__What needs to be done__.
Would you write out, word for word, each line of the records below from the top through the one holding "fails may or"?

__Input data__.
(* ===== verification/DynamoLaws.v ===== *)
(** * driver/dynamodb: atomic moves, and what the service promises

    A [move] is a request with its answer.  [DynamoLaws] states the documented
    behaviour: a write is atomic, conditional or not, and so is the transaction of
    two puts, which may be cancelled for other reasons than its condition; a read
    that does not ask for consistency, and every read of an index, answers with items
    as they are or once were; pages go forward through the keys; a request that
    fails may or may not have been carried out.  To say "once were" the database
    has a ghost part, every item it has ever held.  Identifiers do not repeat.
    Others use the tables through this driver, too. *)

From S2P Require Import Prelude GoBase Json Codec Driver Memory TimeText.
From S2P Require Export Moves.
From S2P Require Import Dynamo.
From Stdlib Require Import ZArith Lia.

Record Db := mkDb {
  db_jobs : gmap string dynamoJob;
  db_past : list dynamoJob;
  db_uniq : gmap string string;
  db_queues : gmap string queueItem;
  db_pastQueues : list (string * queueItem);
  db_leaders : gmap string leaderItem;
  db_cursors : gmap string Instant
}.

#[export] Instance Db_eq_dec : EqDecision Db.
Proof. solve_decision. Defined.

Definition eta_db (d : Db) : Db := mkDb (db_jobs d) (db_past d) (db_uniq d) (db_queues d) (db_pastQueues d) (db_leaders d) (db_cursors d).
Definition set_jobs : gmap string dynamoJob → Db → Db := ltac:(setter eta_db db_jobs).
Definition set_past : list dynamoJob → Db → Db := ltac:(setter eta_db db_past).
Definition set_uniq : gmap string string → Db → Db := ltac:(setter eta_db db_uniq).
Definition set_queues : gmap string queueItem → Db → Db := ltac:(setter eta_db db_queues).
Definition set_pastQueues : list (string * queueItem) → Db → Db := ltac:(setter eta_db db_pastQueues).
Definition set_leaders : gmap string leaderItem → Db → Db := ltac:(setter eta_db db_leaders).
Definition set_cursors : gmap string Instant → Db → Db := ltac:(setter eta_db db_cursors).

Definition storeJob (j : dynamoJob) (d : Db) : Db := set_past (j :: db_past d) (set_jobs (<[dj_ID j := j]> (db_jobs d)) d).
Definition storeQueue (name : string) (q : queueItem) (d : Db) : Db :=
  set_pastQueues ((name, q) :: db_pastQueues d) (set_queues (<[name := q]> (db_queues d)) d).

(** An id that no item ever had. *)
Definition freshID (id : string) (d : Db) : bool := bool_decide (Forall (λ j, dj_ID j ≠ id) (db_past d)).

Definition given (b : bool) (d : Db) : option Db := if b then Some d else None.

(** A conditional write: the new database if the condition holds. *)
Definition conditional (ok : bool) (d' d : Db) (a : bool) : option Db :=
  if bool_decide (a = ok) then Some (if ok then d' else d) else None.

Definition electable (now : Instant) (w : string) (l : option leaderItem) : bool :=
  match l with None => true | Some l => textLt (li_ExpiresAt l) now || bool_decide (li_WorkerID l = w) end.

(** What the service makes of a request, and whether it can give that answer.  An
    update without a condition of an item that is gone is refused, with an error:
    its expression counts up an attribute that is not there. *)
Definition serve {K} (q : request K) : reply q → Db → option Db :=
  match q with
  | GetJob id => λ a d, given match a with Some j => bool_decide (j ∈ db_past d ∧ dj_ID j = id) | None => true end d
  | PutJob j => λ _ d, if freshID (dj_ID j) d then Some (storeJob j d) else None
  | PutUniqueJob j => λ a d,
      if a : bool
      then if freshID (dj_ID j) d && bool_decide (db_uniq d !! dj_UniqueKey j = None)
           then Some (set_uniq (<[dj_UniqueKey j := dj_ID j]> (db_uniq d)) (storeJob j d)) else None
      else Some d
  | UpdateJob id conds us => λ a d,
      match db_jobs d !! id with
      | Some j => conditional (forallb (holdsCond j) conds) (storeJob (applyActions us j) d) d a
      | None => if conds then None else conditional false d d a
      end
  | DeleteJob id => λ _ d, Some (set_jobs (delete id (db_jobs d)) d)
  | DeleteUniq key => λ _ d, Some (set_uniq (delete key (db_uniq d)) d)
  | QueryJobs qs _ => λ a d, given (bool_decide (Forall (λ j, j ∈ db_past d ∧ dj_QueueState j = qs) a.1)) d
  | QueryDue qs now limit => λ a d,
      given (bool_decide (Forall (λ j, j ∈ db_past d ∧ dj_QueueState j = qs ∧ textLe (dj_RunAt j) now = true) a ∧ Z.of_nat (length a) ≤ limit)) d
  | CountJobs _ _ => λ a d, given (0 <=? a.1) d
  | ScanJobs _ => λ a d, given (bool_decide (Forall (λ j, j ∈ db_past d) a.1)) d
  | GetQueue name => λ a d, given match a with Some q => bool_decide ((name, q) ∈ db_pastQueues d) | None => true end d
  | PutQueue name now => λ a d,
      conditional (bool_decide (db_queues d !! name = None)) (storeQueue name (mkQueueItem false (Some now) now) d) d a
  | SetPaused name paused now => λ _ d,
      Some (storeQueue name (mkQueueItem paused (db_queues d !! name ≫= qi_CreatedAt) now) d)
  | ScanQueues _ => λ a d, given (bool_decide (Forall (λ x, x ∈ db_pastQueues d) a.1)) d
  | PutLeader name w expiresAt now => λ a d,
      conditional (electable now w (db_leaders d !! name)) (set_leaders (<[name := mkLeaderItem w expiresAt]> (db_leaders d)) d) d a
  | DeleteLeader name w => λ a d,
      conditional (match db_leaders d !! name with Some l => bool_decide (li_WorkerID l = w) | None => false end)
        (set_leaders (delete name (db_leaders d)) d) d a
  | PutCursor id at_ => λ a d, conditional (bool_decide (db_cursors d !! id = None)) (set_cursors (<[id := at_]> (db_cursors d)) d) d a
  | GetCursor id => λ a d, given (bool_decide (a = db_cursors d !! id)) d
  | MoveCursor id expected next => λ a d,
      conditional (bool_decide (timeText <$> db_cursors d !! id = Some (timeText expected))) (set_cursors (<[id := next]> (db_cursors d)) d) d a
  end.

(** Every update counts the version up, once. *)
Definition bumps (us : list action) : nat := length (filter (λ a, a = IncVersion) us).
Definition saneRequest {K} (q : request K) : bool := match q with UpdateJob _ _ us => bool_decide (bumps us = 1%nat) | _ => true end.

Inductive move (K : Type) := MReq (q : request K) (a : reply q).
Arguments MReq {K}.

Definition step {K} (m : move K) (d : Db) : option Db :=
  match m with MReq q a => if saneRequest q then serve q a d else None end.

(** ** The history of an item *)

(** An item is known by its id and its version, and the one that is stored is the
    last. *)
Record historyOk (d : Db) : Prop := mkHistory {
  ho_now id j : db_jobs d !! id = Some j → dj_ID j = id ∧ j ∈ db_past d;
  ho_version j1 j2 : j1 ∈ db_past d → j2 ∈ db_past d → dj_ID j1 = dj_ID j2 → dj_Version j1 = dj_Version j2 → j1 = j2;
  ho_last j1 j : j1 ∈ db_past d → db_jobs d !! dj_ID j1 = Some j → dj_Version j1 ≤ dj_Version j
}.

Lemma applyAction_frame j a : dj_ID (applyAction j a) = dj_ID j ∧
  dj_Version (applyAction j a) = if decide (a = IncVersion) then dj_Version j + 1 else dj_Version j.
Proof. by destruct a. Qed.

Lemma applyActions_frame us : ∀ j, dj_ID (applyActions us j) = dj_ID j ∧
  dj_Version (applyActions us j) = dj_Version j + Z.of_nat (bumps us).
Proof.
  induction us as [|a us IH]; intros j; simpl; [split; [done|unfold bumps; simpl; lia]|].
  destruct (IH (applyAction j a)) as [-> ->]. destruct (applyAction_frame j a) as [-> ->]. split; [done|].
  unfold bumps. rewrite filter_cons. case_decide; simpl; lia.
Qed.

Lemma historyOk_same d d' : db_jobs d' = db_jobs d → db_past d' = db_past d → historyOk d → historyOk d'.
Proof. intros H1 H2 [Ha Hb Hc]. split; rewrite ?H1, ?H2; done. Qed.

Lemma historyOk_put j d : historyOk d → freshID (dj_ID j) d = true → historyOk (storeJob j d).
Proof.
  intros [Hn Hv Hl] Hf. apply bool_decide_eq_true in Hf. rewrite Forall_forall in Hf. split; simpl.
  - intros id j0. rewrite lookup_insert_Some. intros [[<- <-]|[Hne Hj]]; [split; [done|by left]|]. destruct (Hn _ _ Hj). split; [done|by right].
  - intros j1 j2 [->|H1]%elem_of_cons [->|H2]%elem_of_cons Hid Hver; try done; [..|by apply Hv].
    + by destruct (Hf _ H2).
    + by destruct (Hf _ H1).
  - intros j1 j0 [->|H1]%elem_of_cons; [rewrite lookup_insert_eq; intros [= <-]; lia|]. rewrite lookup_insert_ne by (intros Heq; by destruct (Hf _ H1)). by apply Hl.
Qed.

Lemma historyOk_update id j us d : historyOk d → db_jobs d !! id = Some j → bumps us = 1%nat → historyOk (storeJob (applyActions us j) d).
Proof.
  intros [Hn Hv Hl] Hj Hb. destruct (applyActions_frame us j) as [Hid Hver]. rewrite Hb in Hver. set (j' := applyActions us j) in *.
  destruct (Hn _ _ Hj) as [Hji Hjp].
  assert (∀ p, p ∈ db_past d → dj_ID p = dj_ID j' → dj_Version p < dj_Version j') as Hnew.
  { intros p Hp Heq. assert (dj_Version p ≤ dj_Version j); [|lia]. apply Hl; [done|]. rewrite Heq, Hid, Hji. done. }
  split; simpl.
  - intros i j0. rewrite lookup_insert_Some. intros [[<- <-]|[Hne Hj0]]; [split; [done|by left]|]. destruct (Hn _ _ Hj0). split; [done|by right].
  - intros j1 j2 [->|H1]%elem_of_cons [->|H2]%elem_of_cons Heq Hve; try done; [..|by apply Hv].
    + specialize (Hnew _ H2 (eq_sym Heq)). lia.
    + specialize (Hnew _ H1 Heq). lia.
  - intros j1 j0 [->|H1]%elem_of_cons; [rewrite lookup_insert_eq; intros [= <-]; lia|].
    destruct (decide (dj_ID j1 = dj_ID j')) as [Heq|Hne]; [rewrite Heq, lookup_insert_eq; intros [= <-]; specialize (Hnew _ H1 Heq); lia|].
    rewrite lookup_insert_ne by done. by apply Hl.
Qed.

Lemma conditional_Some ok d' d a d1 : conditional ok d' d a = Some d1 → a = ok ∧ d1 = if ok then d' else d.
Proof. unfold conditional. case_bool_decide; naive_solver. Qed.
Lemma given_Some b d d' : given b d = Some d' → b = true ∧ d' = d.
Proof. unfold given. destruct b; naive_solver. Qed.

Lemma dy_step_history {K} (m : move K) d d' : historyOk d → step m d = Some d' → historyOk d'.
Proof.
  intros Hh. destruct m as [q a]. cbn [step]. destruct (saneRequest q) eqn:Hs; [|done]. destruct q; cbn [serve];
    try (intros [_ ->]%given_Some; done); try (intros [= <-]; by apply (historyOk_same d));
    try (intros [_ ->]%conditional_Some; case_match; by apply (historyOk_same d)).
  - destruct (freshID (dj_ID j) d) eqn:Hf; [|done]. intros [= <-]. by apply historyOk_put.
  - destruct a; [|by intros [= <-]]. destruct (freshID (dj_ID j) d) eqn:Hf; [|done]. simpl. case_bool_decide; [|done]. intros [= <-].
    apply (historyOk_same (storeJob j d)); [done..|]. by apply historyOk_put.
  - simpl in Hs. bool_to_prop. destruct (db_jobs d !! id) as [j|] eqn:Hj.
    + intros [_ ->]%conditional_Some. destruct (forallb _ _); [|done]. by eapply historyOk_update.
    + destruct conds; [done|]. by intros [_ ->]%conditional_Some.
  - intros [= <-]. destruct Hh as [Hn Hv Hl]. split; simpl; [|done|].
    + intros i j. rewrite lookup_delete_Some. intros [_ ?]. by apply Hn.
    + intros j1 j Hp. rewrite lookup_delete_Some. intros [_ ?]. by apply Hl.
Qed.

(** ** What a call has done when it answers *)

(** The page after this one, if there is one. *)
Definition nextPage {K} (q : request K) : reply q → option (option K * option K) :=
  match q with
  | QueryJobs _ start | ScanJobs start => λ a, Some (start, a.2)
  | CountJobs _ start => λ a, Some (start, a.2)
  | ScanQueues start => λ a, Some (start, a.2)
  | _ => λ _, None
  end.

Section service.
Context {S : Type} `{Dynamo S}.

Abbreviation happens := (Moves.happens (step (K := dy_Key))).
Abbreviation others := (Moves.others (step (K := dy_Key))).

(** [dy_left]: how much of the keys is left. *)
Class DynamoLaws := {
  dy_db : S → Db;
  dy_left : option dy_Key → nat;
  dy_uuid_law s : others (dy_db s) (dy_db (dy_uuid s).1);
  dy_create_law t s : others (dy_db s) (dy_db (dy_create t s).1);   (* a table that is in use stays *)
  dy_wait_law name s : others (dy_db s) (dy_db (dy_wait name s).1);
  dy_call_law q s : historyOk (dy_db s) → saneRequest q = true → ∃ acts,
    happens (dy_db s) (dy_db (dy_call q s).1) acts ∧
    match (dy_call q s).2 with
    | Ok a => did acts = [MReq q a] ∧ match nextPage q a with Some (start, Some key) => (dy_left (Some key) < dy_left start)%nat | _ => True end
    | Err e => foreignErr e ∧ (did acts = [] ∨ ∃ a, did acts = [MReq q a])
    end
}.
End service.
Arguments DynamoLaws S {H}.

(** ** The logic of programs *)

Section logic.
Context {S : Type} `{Dynamo S} `{!DynamoLaws S}.
Abbreviation dbOf e := (dy_db (yv_svc e)).

Definition does {A} (m : io A) (Q : list (act (move dy_Key)) → A → Prop) : Prop :=
  Moves.does step (λ e, dbOf e) historyOk m Q.

Lemma dy_weaken {A} (m : io A) (Q Q' : list (act (move dy_Key)) → A → Prop) : does m Q → (∀ acts a, Q acts a → Q' acts a) → does m Q'.
Proof. apply moves_weaken. Qed.

Lemma dy_ret {A} (a : A) (Q : list (act (move dy_Key)) → A → Prop) : Q [] a → does (mret a) Q.
Proof. apply moves_ret. Qed.

Lemma dy_bind {A B} (m : io A) (f : A → io B) (Q : list (act (move dy_Key)) → B → Prop) :
  does m (λ a1 x, does (f x) (λ a2 y, Q (a1 ++ a2) y)) → does (m ≫= f) Q.
Proof. apply moves_bind, dy_step_history. Qed.

Lemma dy_now Q : (∀ now, Q [] now) → does clkNow Q.
Proof.
  intros HQ e _. exists []. unfold clkNow. destruct (Now (yv_clk e)) as [now clk]. simpl.
  split; [by apply happens_others|done].
Qed.

(** A call that moves nothing. *)
Lemma dy_aside {A} (f : S → S * A) (Q : list (act (move dy_Key)) → A → Prop) : (∀ s, Moves.others (step (K := dy_Key)) (dy_db s) (dy_db (f s).1)) →
  (∀ a, Q [] a) → does (onService f) Q.
Proof.
  intros Ho HQ e _. exists []. unfold onService. specialize (Ho (yv_svc e)). destruct (f (yv_svc e)) as [s a]. simpl in *.
  split; [by apply happens_others|done].
Qed.

Lemma dy_newID Q : (∀ id, Q [] id) → does (onService dy_uuid) Q.
Proof. apply dy_aside, dy_uuid_law. Qed.

Definition possible (m : move dy_Key) : Prop := ∃ d d', historyOk d ∧ step m d = Some d'.

(** A request that has failed: the service may or may not have carried it out. *)
Definition tried (q : request dy_Key) (ms : list (move dy_Key)) : Prop := ms = [] ∨ ∃ a, ms = [MReq q a].

(** A page that is not the last leaves less. *)
Definition goesOn (q : request dy_Key) (a : reply q) : Prop :=
  match nextPage q a with Some (start, Some key) => (dy_left (Some key) < dy_left start)%nat | _ => True end.

Lemma dy_call_then {A} q (f : result (reply q) → io A) (Q : list (act (move dy_Key)) → A → Prop) : saneRequest q = true →
  (∀ acts a, possible (MReq q a) → goesOn q a → did acts = [MReq q a] → does (f (Ok a)) (λ acts2 y, Q (acts ++ acts2) y)) →
  (∀ acts e, foreignErr e → tried q (did acts) → does (f (Err e)) (λ acts2 y, Q (acts ++ acts2) y)) →
  does (r ← call q; f r) Q.
Proof.
  intros Hs HQ HE. apply dy_bind. intros e He. unfold call, onService. destruct (dy_call_law q (yv_svc e) He Hs) as (acts & Hh & Hr).
  pose proof (happens_ran _ historyOk dy_step_history _ _ _ Hh He) as Hp.
  destruct (dy_call q (yv_svc e)) as [s r]. simpl in *. exists acts. split; [done|].
  destruct r as [a|err]; [|destruct Hr; by apply HE]. destruct Hr as [Hd Hg]. apply HQ; [|done..].
  rewrite Hd, Forall_singleton in Hp. exact Hp.
Qed.
End logic.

__Your response__.
(* ===== verification/DynamoLaws.v ===== *)
(** * driver/dynamodb: atomic moves, and what the service promises

    A [move] is a request with its answer.  [DynamoLaws] states the documented
    behaviour: a write is atomic, conditional or not, and so is the transaction of
    two puts, which may be cancelled for other reasons than its condition; a read
    that does not ask for consistency, and every read of an index, answers with items
    as they are or once were; pages go forward through the keys; a request that
    fails may or may not have been carried out.  To say "once were" the database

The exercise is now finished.